Data under study below:

(** * Trace viewer: loading of trace logs and replay of snapshots

    A shallow embedding of [TraceViewer] (trace loading, the per-browser
    context table built by [show], the request interceptor installed by
    [_renderSnapshot], the child-frame walk of [_postprocessSnapshotFrame])
    and of [removeHash], followed by the properties of the replay engine.

    Conventions.
    - A JavaScript string is a [string]; its characters stand for code
      units below 256.
    - [Map<string, V>] is a [gmap string V], [Set<string>] a [gset string];
      arrays are lists, [push] appends at the end.
    - A function that can throw returns a [Result]; state that survives a
      throw is returned next to it. *)

From Stdlib Require Import String Ascii List DecimalString.
From stdpp Require Import base option list strings gmap.

#[local] Set Warnings "-clear-no-such-hyp".

(** ** Trace events *)

(** Modelled from the spec: the event types are declared in [./traceTypes],
    whose text is missing.  The records carry the fields
    the specification lists for each kind of event; numbers that play no
    part below (times, the device scale factor) are left out. *)

Record ContextCreatedTraceEvent := mkContextCreated {
  cc_contextId : string;
  cc_browserName : string;
  cc_isMobile : bool;
  cc_viewportSize : option (nat * nat)
}.

Record NetworkResourceTraceEvent := mkResource {
  res_contextId : string;
  res_frameId : string;
  res_url : string;
  res_contentType : string;
  res_responseHeaders : list (string * string);
  res_sha1 : string
}.

Record SnapshotRef := mkSnapshotRef {
  snap_sha1 : string;
  snap_duration : nat
}.
(** [parse_memory_range] returns a pair only for a request of the form
    [start:end], possibly followed by one line feed, whose values satisfy
    [0 <= start <= end < memory_size]. *)
Lemma parse_memory_range_accepts s memory_size start end_ :
  parse_memory_range s memory_size = inr (start, end_) ->
  exists g1 g2,
    match_range s = Some (g1, g2) /\
    Py.int g1 = Some start /\ Py.int g2 = Some end_ /\
    0 <= start <= end_ /\ end_ < memory_size.
Proof.
  unfold parse_memory_range. intros H.
  destruct (match_range s) as [[g1 g2]|] eqn:Em; [|discriminate].
  destruct (Py.int g1) as [v1|] eqn:E1; [|discriminate].
  destruct (Py.int g2) as [v2|] eqn:E2; [|discriminate].
  destruct (_ || _) eqn:E; [discriminate|]. injection H as <- <-.
  exists g1, g2. split; [reflexivity|]. split; [exact E1|].
  split; [exact E2|]. split; lia.
Qed.

(** How a run of the interpreter ends: with status 1 and no result
    document, or with status 0 and the document, the latter only once
    [execute] has halted and the request has been accepted. *)
Lemma main_outcome input range :
  (result_file (main input range) = None /\
   exit_status (main input range) = Some 1) \/
  (exists start end_ doc,
     parse_memory_range range 256 = inr (start, end_) /\
     main input range = Effects (Some doc) [] (Some 0)).
Proof.
  unfold main. destruct input as [binary_data|]; [|left; now split].
  destruct (execute_fuel_enough (length binary_data) (load_program (init 256) binary_data))
    as [(vm' & He & Hr & _)|(e & vm' & He & _)]; [cbn; lia| |].
  - unfold execute. cbn [program load_program]. rewrite He.
    destruct (reachable_invariant 256 binary_data vm' Hr) as (_ & _ & ->).
    change (Z.of_nat 256) with 256.
    destruct (parse_memory_range range 256) as [e|[start end_]];
      [left; now split|right]. now exists start, end_, (get_memory_slice vm' start end_).
  - unfold execute. cbn [program load_program]. rewrite He. left. now split.
Qed.
(** X15.  On a canvas with a 2D context and a non-empty array of [n]
    bytes, the drawing clears the canvas and then fills one bar per byte,
    in order.  Bar [j] has its left edge at [j * (2.5 * width / n + 1)], the
    width [2.5 * width / n] and the height [byte / 255 * height]; it stands
    on the bottom edge and stays within the height of the canvas; its left
    edge is at least [j], so the bars from index [width] on begin at or
    beyond the right edge.  The red component lies in [0, 280) and the green
    one in [0, 250).  Without a canvas or a context nothing is drawn, and an
    empty array only clears. *)
Theorem bars_geometry (c : Canvas) (data : list byte) :
  draw None data = []
  /\ (context2d c = false -> draw (Some c) data = [])
  /\ (context2d c = true ->
      draw (Some c) [] = [clearRect (Fin 0) (Fin 0) (of_Z (width c))
                            (of_Z (height c))])
  /\ (context2d c = true -> data <> [] ->
      (0 <= width c)%Z -> (0 <= height c)%Z ->
      let n := INR (List.length data) in
      let w := IZR (width c) in
      let h := IZR (height c) in
      exists rects,
        draw (Some c) data = clearRect (Fin 0) (Fin 0) (Fin w) (Fin h) :: rects
        /\ List.length rects = List.length data
        /\ forall j d,
             nth_error data j = Some d ->
             exists r g x y bh : R,
               nth_error rects j
               = Some (fillRect (Fin r, Fin g, Fin 50) (Fin x) (Fin y)
                         (Fin (w / n * 2.5)) (Fin bh))
               /\ x = INR j * (w / n * 2.5 + 1)
               /\ bh = IZR (byteZ d) / 255 * h
               /\ y + bh = h
               /\ 0 <= y <= h /\ 0 <= bh <= h
               /\ INR j <= x
               /\ (w <= INR j -> w <= x)
               /\ 0 <= r < 280 /\ 0 <= g < 250).
Proof.
  split; [reflexivity|]. split.
  { intros Hctx. unfold draw. now rewrite Hctx. }
  split.
  { intros Hctx. unfold draw. now rewrite Hctx. }
  intros Hctx Hne Hw Hh n w h.
  assert (Hn : 1 <= n).
  { subst n. replace 1 with (INR 1) by reflexivity. apply le_INR.
    destruct data; [contradiction | cbn; lia]. }
  assert (Hw0 : 0 <= w) by (apply IZR_le; exact Hw).
  assert (Hh0 : 0 <= h) by (apply IZR_le; exact Hh).
  assert (Hbw : 0 <= w / n * 2.5).
  { apply Rmult_le_pos; [|lra]. apply Rmult_le_pos; [exact Hw0|].
    left. apply Rinv_0_lt_compat. lra. }
  unfold draw. rewrite Hctx. unfold of_nat, of_Z. fold n w h.
  rewrite div_Fin by lra. cbn [mul].
  eexists. split; [reflexivity|]. split; [apply bars_length|].
  intros j d Hj.
  destruct (bars_nth data n 0 0 (w / n * 2.5) h j d ltac:(lra) Hj)
    as [r [g [x [y [bh [Hnth [Hr [Hg [Hx [Hbh Hy]]]]]]]]]].
  exists r, g, x, y, bh. split; [exact Hnth|].
  assert (Hjn : INR j + 1 <= n).
  { subst n. rewrite <- S_INR. apply le_INR.
    apply Nat.le_succ_l. apply nth_error_Some. now rewrite Hj. }
  assert (Hj0 : 0 <= INR j) by apply pos_INR.
  pose proof (byteZ_range d) as Hd.
  assert (Hd' : 0 <= IZR (byteZ d) <= 255) by (split; apply IZR_le; lia).
  assert (Hfrac : 0 <= IZR (byteZ d) / 255 <= 1) by lra.
  assert (Hbh0 : 0 <= bh <= h) by (rewrite Hbh; nra).
  assert (Hx' : x = INR j * (w / n * 2.5 + 1)) by (rewrite Hx; lra).
  assert (Hxj : INR j <= x) by (rewrite Hx'; nra).
  assert (Hratio : 0 <= INR j / n < 1).
  { assert (Hinv : 0 < / n) by (apply Rinv_0_lt_compat; lra).
    split; [unfold Rdiv; nra|].
    apply Rmult_lt_reg_r with (r := n); [lra|].
    replace (INR j / n * n) with (INR j) by (field; lra). lra. }
  assert (Hidx : IZR (0 + Z.of_nat j) = INR j).
  { rewrite Z.add_0_l. symmetry. apply INR_IZR_INZ. }
  rewrite Hidx in Hr, Hg.
  split; [exact Hx'|]. split; [exact Hbh|]. split; [lra|].
  split; [lra|]. split; [exact Hbh0|]. split; [exact Hxj|].
  split; [lra|]. split; lra.
Qed.

Lemma bars_geometry_witness :
  exists rects,
    draw (Some canvas400) [x10; xff]
    = clearRect (Fin 0) (Fin 0) (Fin 400) (Fin 128) :: rects
    /\ List.length rects = 2%nat.
Proof.
  destruct (proj2 (proj2 (proj2 (bars_geometry canvas400 [x10; xff])))
              eq_refl ltac:(discriminate) ltac:(cbn; lia) ltac:(cbn; lia))
    as [rects [Hdraw [Hlen _]]].
  exists rects. split; [exact Hdraw | exact Hlen].
Defined.

(** X16.  On the canvas of the component (400 wide) with the 1024
    magnitudes of an initialized processor, bar [j] begins left of the right
    edge exactly when [j < 203]: the bars of the other 821 bins begin
    outside the canvas. *)
Theorem bars_on_canvas (data : list byte) (j : nat) (d : byte) :
  List.length data = 1024%nat -> nth_error data j = Some d ->
  exists style x y bw bh,
    nth_error (draw (Some canvas400) data) (S j)
    = Some (fillRect style (Fin x) y bw bh)
    /\ x = INR j * 253 / 128
    /\ (x < 400 <-> (j < 203)%nat).
Proof.
  intros Hlen Hj.
  assert (Hne : data <> []) by (intros ->; discriminate).
  destruct (proj2 (proj2 (proj2 (bars_geometry canvas400 data)))
              eq_refl Hne ltac:(cbn; lia) ltac:(cbn; lia))
    as [rects [Hdraw [_ Hbars]]].
  destruct (Hbars j d Hj) as [r [g [x [y [bh [Hnth [Hx _]]]]]]].
  rewrite Hlen in Hnth, Hx.
  assert (H1024 : INR 1024 = 1024) by (rewrite INR_IZR_INZ; reflexivity).
  rewrite H1024 in Hx. cbn [width canvas400] in Hx.
  exists (Fin r, Fin g, Fin 50), x, (Fin y), (Fin (400 / INR 1024 * 2.5)),
         (Fin bh).
  rewrite Hdraw. cbn [nth_error]. split; [exact Hnth|].
  assert (Hx' : x = INR j * 253 / 128) by (rewrite Hx; lra).
  split; [exact Hx'|]. rewrite Hx'. rewrite INR_IZR_INZ. split.
  - intros Hlt. assert (H : IZR (Z.of_nat j) < 203).
    { destruct (Rlt_le_dec (IZR (Z.of_nat j)) 203) as [Hok | Hbad];
        [exact Hok | lra]. }
    apply lt_IZR in H. lia.
  - intros Hlt. assert (H : IZR (Z.of_nat j) <= 202) by (apply IZR_le; lia).
    lra.
Qed.

Lemma bars_on_canvas_witness :
  exists style x y bw bh,
    nth_error (draw (Some canvas400) (repeat x00 1024)) (S 3)
    = Some (fillRect style (Fin x) y bw bh)
    /\ x = INR 3 * 253 / 128
    /\ (x < 400 <-> (3 < 203)%nat).
Proof.
  exact (bars_on_canvas (repeat x00 1024) 3 x00 eq_refl eq_refl).
Defined.

End Drawing.
(** C8. When the resolved target shape has no points, the spawn
    returns normally and creates no system: the registry, the count
    of random draws and everything else but the cache are as before,
    and the cache has at most gained the empty shape under the key of
    the request. *)
Theorem empty_shape_noop (P : Platform) (e : EngineState) (text : string)
  (scale targetX targetY : Q) (shapeType : option string) :
  fst (fst (getPointsFromTextCanvas P (textPointsCache e) text scale
              shapeType (randomDraws e))) = [] ->
  let r := spawnRocketFirework P e text scale targetX targetY shapeType in
  snd r = Returned
  /\ systems (fst r) = systems e
  /\ randomDraws (fst r) = randomDraws e
  /\ sameControls e (fst r)
  /\ (textPointsCache (fst r) = textPointsCache e
      \/ textPointsCache (fst r)
         = <[cacheKeyOf text shapeType := []]> (textPointsCache e)).
Proof.
  intros Hempty r. subst r.
  pose proof (spawn_sameControls P e text scale targetX targetY shapeType)
    as Hsame.
  destruct (getPoints_cases P (textPointsCache e) text scale shapeType
              (randomDraws e))
    as [(cached & _ & Hr)|[(_ & _ & Hr)|[(_ & _ & _ & Hr)
       |(_ & _ & img & _ & Hr)]]];
    rewrite Hr, fst3 in Hempty.
  - subst cached.
    destruct (spawn_cases P e text scale targetX targetY shapeType _ _ _ Hr)
      as [(_ & H)|[(Hne & _)|(Hne & _)]]; [|contradiction|contradiction].
    rewrite H in Hsame |- *.
    cbn [fst snd systems randomDraws textPointsCache setCacheAndDraws]
      in Hsame |- *.
    split; [reflexivity|]. split; [reflexivity|]. split; [reflexivity|].
    split; [exact Hsame|left; reflexivity].
  - exfalso. pose proof (heartPoints_length P) as Hl.
    rewrite Hempty in Hl. discriminate Hl.
  - destruct (spawn_cases P e text scale targetX targetY shapeType _ _ _ Hr)
      as [(_ & H)|[(Hne & _)|(Hne & _)]]; [|contradiction|contradiction].
    rewrite H in Hsame |- *.
    cbn [fst snd systems randomDraws textPointsCache setCacheAndDraws]
      in Hsame |- *.
    split; [reflexivity|]. split; [reflexivity|]. split; [reflexivity|].
    split; [exact Hsame|left; reflexivity].
  - pose proof (scanImage_draws P img scale (randomDraws e)) as Hd.
    rewrite Hempty in Hr, Hd. cbn [length] in Hd. rewrite Nat.add_0_r in Hd.
    rewrite Hd in Hr.
    destruct (spawn_cases P e text scale targetX targetY shapeType _ _ _ Hr)
      as [(_ & H)|[(Hne & _)|(Hne & _)]]; [|contradiction|contradiction].
    rewrite H in Hsame |- *.
    cbn [fst snd systems randomDraws textPointsCache setCacheAndDraws]
      in Hsame |- *.
    split; [reflexivity|]. split; [reflexivity|]. split; [reflexivity|].
    split; [exact Hsame|right; reflexivity].
Qed.
(** * Assessment service (src/index.py): request handlers over a document store

    The handlers of class [Assessments] are embedded as functions in a
    state-and-exception monad.  Every call on a collaborator (document
    store, query builder, renderer, course helper, object storage) is
    answered by a host environment and recorded in a trace, so that
    statements such as "no query is issued" can be read off a run.

    Modelling decisions:
    - documents are Python values: [None], booleans, integers, strings,
      [ObjectId]s, lists and insertion-ordered dicts with string keys;
      floating-point numbers are outside the model;
    - the logger and [print] return nothing that the handlers use; their
      calls are not recorded, and the logger is taken never to raise;
    - exceptions are those that [except Exception] catches; what derives
      from BaseException alone (a cancelled task, an interrupt) is
      outside the model;
    - the authorization dependency has already run when a handler starts;
    - grade_assessment, which has no route, is embedded over its own
      trace, since it alone calls the bulk writer; generate_assessment
      only echoes the caller and is left out. *)

From Stdlib Require Import ZArith String Ascii List Bool Lia Permutation.
From Stdlib Require Import DecimalString DecimalZ DecimalPos.
Import ListNotations.
Local Open Scope string_scope.
Local Open Scope list_scope.
#[local] Set Warnings "-register-all".

(** ** Outcomes of fallible computations *)

Inductive outcome (E A : Type) : Type :=
| Ok (a : A)
| Err (e : E).
Arguments Ok {E A} a.
Arguments Err {E A} e.

Definition obind {E A B} (c : outcome E A) (k : A -> outcome E B) : outcome E B :=
  match c with
  | Ok a => k a
  | Err e => Err e
  end.

Notation "x <~ c ;; k" := (obind c (fun x => k))
  (at level 61, c at next level, right associativity).

Fixpoint omapM {E A B} (f : A -> outcome E B) (l : list A) : outcome E (list B) :=
  match l with
  | [] => Ok []
  | x :: rest => y <~ f x ;; ys <~ omapM f rest ;; Ok (y :: ys)
  end.

(** ** Python values *)

Inductive value : Type :=
| VNone
| VBool (b : bool)
| VInt (n : Z)
| VStr (s : string)
| VOid (o : string)          (* bson.ObjectId, held as its lowercase hex digits *)
| VList (l : list value)
| VDict (d : list (string * value)).

(** Exceptions raised by the Python runtime and by [bson]. *)
Inductive pyexn : Type := KeyError | TypeError | AttributeError | InvalidId.

(** Exceptions seen by a handler: [fastapi.HTTPException], a runtime
    exception, or any other exception class raised by a collaborator. *)
Inductive exn : Type :=
| HTTPException (status_code : Z) (detail : string)
| Builtin (e : pyexn)
| External (message : string).

Definition HTTP_400_BAD_REQUEST : Z := 400.
Definition HTTP_404_NOT_FOUND : Z := 404.
Definition HTTP_500_INTERNAL_SERVER_ERROR : Z := 500.

(** [bool(v)]. *)
Definition truthy (v : value) : bool :=
  match v with
  | VNone => false
  | VBool b => b
  | VInt n => negb (n =? 0)%Z
  | VStr s => negb (s =? "")%string
  | VOid _ => true
  | VList l => match l with [] => false | _ => true end
  | VDict d => match d with [] => false | _ => true end
  end.

(** [v == 0]. *)
Definition py_eq_zero (v : value) : bool :=
  match v with
  | VInt n => (n =? 0)%Z
  | VBool b => negb b
  | _ => false
  end.
(** [v.k] for a non-null value; [None] is [undefined].  Reading a property
    of [null] or [undefined] throws, see the callers. *)
Definition get_prop (v : Json) (k : string) : option Json :=
  match v with JObj fs => obj_get k fs | _ => None end.

(** JavaScript truthiness. *)
Definition json_truthy (v : Json) : bool :=
  match v with
  | JNull => false
  | JBool b => b
  | JNum q => negb (Qeq_bool q 0%Q)
  | JStr s => negb (String.eqb s EmptyString)
  | JArr _ | JObj _ => true
  end.

Definition opt_truthy (o : option Json) : bool :=
  match o with Some v => json_truthy v | None => false end.

(** Characters as the code sees them. *)
Definition backtick : ascii := "`"%char.
Definition newline : ascii := Ascii.ascii_of_nat 10.

Fixpoint is_prefix (p s : list ascii) : bool :=
  match p, s with
  | [], _ => true
  | c :: p', d :: s' => Ascii.eqb c d && is_prefix p' s'
  | _ :: _, [] => false
  end.

Definition fence : list ascii := [backtick; backtick; backtick].
Definition fence_json : list ascii := fence ++ list_ascii_of_string "json".

(** [text.replace(/```json\n?|\n?```/g, '')]: at each position the first
    alternative is tried before the second, and [\n?] is greedy. *)
Fixpoint strip_fences_go (fuel : nat) (s : list ascii) : list ascii :=
  match fuel with
  | 0 => s
  | S f =>
      match s with
      | [] => []
      | c :: rest =>
          if is_prefix (fence_json ++ [newline]) s then strip_fences_go f (drop 8 s)
          else if is_prefix fence_json s then strip_fences_go f (drop 7 s)
          else if is_prefix (newline :: fence) s then strip_fences_go f (drop 4 s)
          else if is_prefix fence s then strip_fences_go f (drop 3 s)
          else c :: strip_fences_go f rest
      end
  end.

Definition strip_fences (s : list ascii) : list ascii := strip_fences_go (length s) s.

End of Data under study.

# Exercise:
Every line above in which the word "Scope" occurs is to be copied.

# Answer below:
Local Open Scope string_scope.
Local Open Scope list_scope.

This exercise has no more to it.